(** * HeadlessEx: the headless authoritative simulation core and its room glue

    A shallow embedding of the parts of the server, and of its client, that
    the specification's testable properties talk about, in the order of the
    file:

    - [Engine._mainloop] (src/server/HeadlessEx/Engine.ts), the
      fixed-timestep catch-up loop, over exact rationals in module
      [EngineLoop] and over binary64 numbers in module [EngineLoop64];
    - the actors of src/server/Actor/ClientActor.ts;
    - [Scene._initialize], [Scene._activate], [Scene._deactivate]
      (src/server/HeadlessEx/Scene.ts) and the [Director]
      (src/server/HeadlessEx/Director/Director.ts), over the state [Stage];
    - the room glue of src/server/server.ts ([updateEntities],
      [MainScene.onPreUpdate], [unsubscribeUser], [onMessage]) together with
      [Scene.update] and [Engine._update], over the state [Server];
    - further parts of the engine ([Director.getDeferredScene],
      [Engine.add], the timers of a scene), the local actor of the client
      (src/client/src/Actors/networkActor.ts) and the Hathora client
      (src/client/src/Lib/HathoraPlugin.ts).

    The definitions come first, the properties after them.

    Conventions.  Pixel coordinates are modelled as [Z] (the code only adds
    and subtracts integers far below 2^53).  Milliseconds are modelled
    twice: as exact rationals [Q], and as binary64 numbers with their
    rounding, on which the accounting of the lag is verified.  Mutable
    objects are threaded
    through a state-and-exception monad.  An [async] method is run to
    completion at its call: every [await] is sequenced in place, so
    interleavings of two navigations in flight are not modelled.  The
    scene registry, a plain object used as a dictionary, is modelled by
    its own properties together with what it inherits from
    [Object.prototype]. *)

From Stdlib Require Import ZArith QArith Qround Qpower Lqa Lia Ascii.
From Stdlib Require Floats.
From stdpp Require Import gmap strings list fin_maps.
(** ** fetchTableSnapshot: failure *)

(** C3.  When the request fails with a value [e] that has a readable
    [message] (every failure reported by the table service has one, and so
    has every rejection reason other than [undefined] and [null]),
    [fetchCryptos] returns normally, sets [error] to that message and leaves
    [cryptos] unchanged; and whatever the outcome, [loading] ends false. *)
Theorem fetch_failure_sets_error (o : settled) (e message : value) (w : World) :
  thrown_in_try o = Some e ->
  get e "message" = Normal message ->
  let w' := snd (fetchCryptos_resume o w) in
  fst (fetchCryptos_resume o w) = Normal tt
  /\ error w' = message
  /\ cryptos w' = cryptos w
  /\ loading w' = false
  /\ (forall (o' : settled) (w0 : World), loading (snd (fetchCryptos_resume o' w0)) = false)
  /\ (forall r e', thrown_in_try (Fulfilled r) = Some e' ->
        exists m, get e' "message" = Normal m).
Proof.
  intros Ht Hm. cbv zeta. rewrite (fetchCryptos_resume_failed o e message w Ht Hm).
  repeat split.
  - apply fetchCryptos_resume_loading.
  - apply reported_failure_has_message.
Qed.

Lemma fetch_failure_sets_error_witness :
  let w := step (TableSettled two_rows) (step Mount initial) in
  let w' := snd (fetchCryptos_resume table_missing w) in
  fst (fetchCryptos_resume table_missing w) = Normal tt
  /\ error w' = Str "relation does not exist"
  /\ cryptos w' = Arr [bitcoin_row; ether_row]
  /\ loading w' = false.
Proof.
  cbv zeta.
  pose proof (fetch_failure_sets_error table_missing
                (Obj [("message", Str "relation does not exist")])
                (Str "relation does not exist")
                (step (TableSettled two_rows) (step Mount initial))
                eq_refl eq_refl) as H.
  cbv zeta in H. destruct H as (H1 & H2 & H3 & H4 & _).
  split; [exact H1 |]. split; [exact H2 |]. split; [| exact H4].
  rewrite H3. reflexivity.
Defined.

(** ** pollLiveFeed *)

Lemma fetcher_ignores_status (s1 s2 : Z) (j : completion value) :
  fetcher (Responded {| status := s1; json := j |})
  = fetcher (Responded {| status := s2; json := j |}).
Proof. reflexivity. Qed.

(** C10, as stated, fails: a response whose body parses to [null] replaces
    [liveData] but does not supersede the table rows in [displayData]. *)
Lemma null_body_does_not_supersede :
  let w' := step (FeedSettled (Responded null_body)) the_table_rows in
  fetcher (Responded null_body) = Normal Null
  /\ liveData w' = Null
  /\ displayData w' = Arr [bitcoin_row; ether_row]
  /\ displayData w' <> liveData w'.
Proof.
  cbv zeta. repeat split. discriminate.
Qed.

(** C10, amended.  The fetcher never reads the status: whenever the body of
    the response parses, to [v], the poll succeeds and [liveData] becomes
    [v], an error object included; [displayData] is then [v] if [v] is truthy
    (every array and every object is) and the table rows if [v] is [null],
    [false], [0] or the empty string.  A rejected fetch or a body that does
    not parse leaves [liveData] as it was. *)
Theorem poll_replaces_liveData (w : World) :
  mounted w = true ->
  (forall (s : Z) (v : value),
     let w' := step (FeedSettled (Responded {| status := s; json := Normal v |})) w in
     liveData w' = v
     /\ cryptos w' = cryptos w
     /\ displayData w' = (if truthy v then v else cryptos w))
  /\ (forall (s : Z) (fields : list (string * value)),
        displayData (step (FeedSettled (Responded {| status := s; json := Normal (Obj fields) |})) w)
        = Obj fields)
  /\ (forall (s : Z) (items : list value),
        displayData (step (FeedSettled (Responded {| status := s; json := Normal (Arr items) |})) w)
        = Arr items)
  /\ (forall reason : value,
        step (FeedSettled (NetworkError reason)) w = w)
  /\ (forall (s : Z) (e : value),
        step (FeedSettled (Responded {| status := s; json := Throw e |})) w = w).
Proof.
  intros Hm.
  split; [| split; [| split; [| split]]].
  - intros s v. cbv zeta. unfold step. rewrite Hm. repeat split.
  - intros s fields. unfold step. rewrite Hm. reflexivity.
  - intros s items. unfold step. rewrite Hm. reflexivity.
  - intros reason. unfold step. rewrite Hm. destruct w; reflexivity.
  - intros s e. unfold step. rewrite Hm. destruct w; reflexivity.
Qed.

Lemma poll_replaces_liveData_witness :
  displayData (step (FeedSettled (Responded rate_limited)) the_table_rows)
  = Obj [("status", Obj [("error_code", Num 429%float);
                         ("error_message", Str "Rate limit exceeded")])].
Proof.
  exact (proj1 (proj2 (poll_replaces_liveData the_table_rows eq_refl)) 429%Z _).
Defined.

(** ** onTableChangeNotification *)

(** C7.  While the subscription is open, every change of the watched table
    (insert, update or delete, whatever its payload) calls [fetchCryptos]:
    [loading] becomes true and the query for the first 20 rows by descending
    [market_cap] is issued again; the payload is only logged. *)
Theorem change_refetches (w : World) (c : Change) :
  subscription w = true ->
  change_schema c = "public" ->
  change_table c = "crypto_prices" ->
  let w' := step (Changed c) w in
  w' = snd (fetchCryptos_call (logged "Change received!" (payload c) w))
  /\ inflight w' = (inflight w ++ [fetchCryptos_query])%list
  /\ loading w' = true
  /\ cryptos w' = cryptos w /\ error w' = error w /\ liveData w' = liveData w
  /\ console w' = (console w ++ [("Change received!", payload c)])%list
  /\ limit fetchCryptos_query = 20
  /\ order fetchCryptos_query = "market_cap"
  /\ ascending fetchCryptos_query = false.
Proof.
  intros Hs Hsch Htab. cbv zeta. unfold step, delivers.
  rewrite Hs, Hsch, Htab. simpl. repeat split.
Qed.

Lemma change_refetches_witness :
  inflight (step (Changed a_change) the_table_rows) = [fetchCryptos_query]
  /\ loading (step (Changed a_change) the_table_rows) = true.
Proof.
  pose proof (change_refetches the_table_rows a_change eq_refl eq_refl eq_refl) as H.
  cbv zeta in H. destruct H as (_ & H1 & H2 & _).
  split; [exact H1 | exact H2].
Defined.

(** ** Unmount *)

Lemma fetchCryptos_resume_outside (o : settled) (w : World) :
  let w' := snd (fetchCryptos_resume o w) in
  liveData w' = liveData w /\ cache w' = cache w
  /\ subscription w' = subscription w /\ mounted w' = mounted w
  /\ inflight w' = inflight w /\ orphans w' = orphans w.
Proof.
  cbv zeta.
  destruct (thrown_in_try o) as [e |] eqn:Ht.
  - rewrite (thrown_in_try_caught o e w Ht).
    unfold try_finally, bind, lift. simpl.
    destruct (get e "message"); repeat split.
  - unfold thrown_in_try in Ht.
    destruct o as [r | reason]; [| discriminate].
    destruct (destructure r "data") as [d | x] eqn:Hd; [| discriminate].
    destruct (get r "error") as [y | y] eqn:He; [| discriminate].
    destruct (truthy y) eqn:Hy; [discriminate |].
    apply destructure_Normal_get in Hd.
    assert (Hs : succeeded (Fulfilled r) d) by (exists r, y; auto).
    rewrite (fetchCryptos_resume_succeeded _ d w Hs). repeat split.
Qed.

(** A late answer writes none of the cells and leaves the requests of the
    mounted instance alone. *)
Lemma step_late_settled (o : settled) (w : World) :
  let w' := step (LateSettled o) w in
  cryptos w' = cryptos w /\ loading w' = loading w /\ error w' = error w
  /\ liveData w' = liveData w
  /\ subscription w' = subscription w /\ mounted w' = mounted w
  /\ inflight w' = inflight w
  /\ List.length (orphans w') <= List.length (orphans w).
Proof.
  cbv zeta. unfold step.
  destruct (orphans w) as [| q rest] eqn:Ho; [rewrite Ho; repeat split; simpl; lia |].
  unfold bind, dropped. simpl.
  match goal with
  | |- context [fetchCryptos_resume o ?w0] =>
      pose proof (fetchCryptos_resume_outside o w0) as Hout;
      destruct (fetchCryptos_resume o w0) as [c w'] eqn:Hrun
  end.
  cbv zeta in Hout. simpl in Hout. simpl.
  destruct Hout as (H1 & _ & H3 & H4 & H5 & H6).
  repeat split; try assumption. rewrite H6. lia.
Qed.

□ □ □ □ □ □ □

Task requirements: An exact, complete copy of the lines above from the one with "exact (proj1 (proj2" through the one with "[market_cap] is issued" is the whole answer.

Response box:
  exact (proj1 (proj2 (poll_replaces_liveData the_table_rows eq_refl)) 429%Z _).
Defined.

(** ** onTableChangeNotification *)

(** C7.  While the subscription is open, every change of the watched table
    (insert, update or delete, whatever its payload) calls [fetchCryptos]:
    [loading] becomes true and the query for the first 20 rows by descending
    [market_cap] is issued again; the payload is only logged. *)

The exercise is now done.